WHAT THIS TASK INVOLVES: Scan the records below for the word "string". Copy each line where it appears.

Records from a collection:
Lemma secret_written_root_only_witness :
  let '(os', r) := WriteSecret "/opt/kukeon"
    {| secret_Metadata := secret_md (ScSpace "r" "s") "token"; secret_Data := "hunter2" |} (sample_os []) in
  r = Ok true ∧ ∃ i, os_fs os' !! ["opt"; "kukeon"; "data"; "r"; "s"; "secrets"; "token"] = Some i ∧ i_mode i = 384%Z.
Proof.
  destruct (WriteSecret _ _ _) as [os' r] eqn:E.
  pose proof (secret_written_root_only ["opt"; "kukeon"] ltac:(seg_list) (ScSpace "r" "s") "token" "hunter2"
    (sample_os []) os' r ltac:(res_wf) ltac:(by apply not_temp_last) E) as H.
  assert (Er : r = (WriteSecret "/opt/kukeon"
    {| secret_Metadata := secret_md (ScSpace "r" "s") "token"; secret_Data := "hunter2" |} (sample_os [])).2) by by rewrite E.
  vm_compute in Er. subst r. split; [done|]. destruct H as (_ & (i & Hi & _ & Hm) & _). exists i. split; [exact Hi|exact Hm].
Defined.

Lemma config_create_never_overwrites_witness :
  let taken := (WriteConfig "/opt/kukeon" {| cfg_Metadata := scoped_md (ScRealm "r") "web"; cfg_Document := "old" |}
                  (sample_os [])).1 in
  let '(os', r) := WriteConfigIfAbsent "/opt/kukeon"
    {| cfg_Metadata := scoped_md (ScRealm "r") "web"; cfg_Document := "new" |} taken in
  r = Err (ESentinel ErrConfigExists) ∧
  os_fs os' !! ["opt"; "kukeon"; "data"; "r"; "configs"; "web"] = os_fs taken !! ["opt"; "kukeon"; "data"; "r"; "configs"; "web"].
Proof.
  intros taken. destruct (WriteConfigIfAbsent _ _ taken) as [os' r] eqn:E.
  pose proof (config_create_never_overwrites ["opt"; "kukeon"] ltac:(seg_list) (ScRealm "r") "web" "new"
    taken os' r ltac:(res_wf) ltac:(by apply not_temp_last) E) as H.
  assert (Er : r = (WriteConfigIfAbsent "/opt/kukeon"
    {| cfg_Metadata := scoped_md (ScRealm "r") "web"; cfg_Document := "new" |} taken).2) by by rewrite E.
  vm_compute in Er. subst r. split; [done|]. exact (proj1 H).
Defined.

(** ** Theorems: volumes *)

Section VolumeTheorems.
Context (bl : list string) (Hbl : Forall seg_ok bl) (gid : Z).
Context (manifestJSON : string → string).
Let base := render_path bl.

EXERCISE SOLUTION:
Context (bl : list string) (Hbl : Forall seg_ok bl) (gid : Z).
Context (manifestJSON : string → string).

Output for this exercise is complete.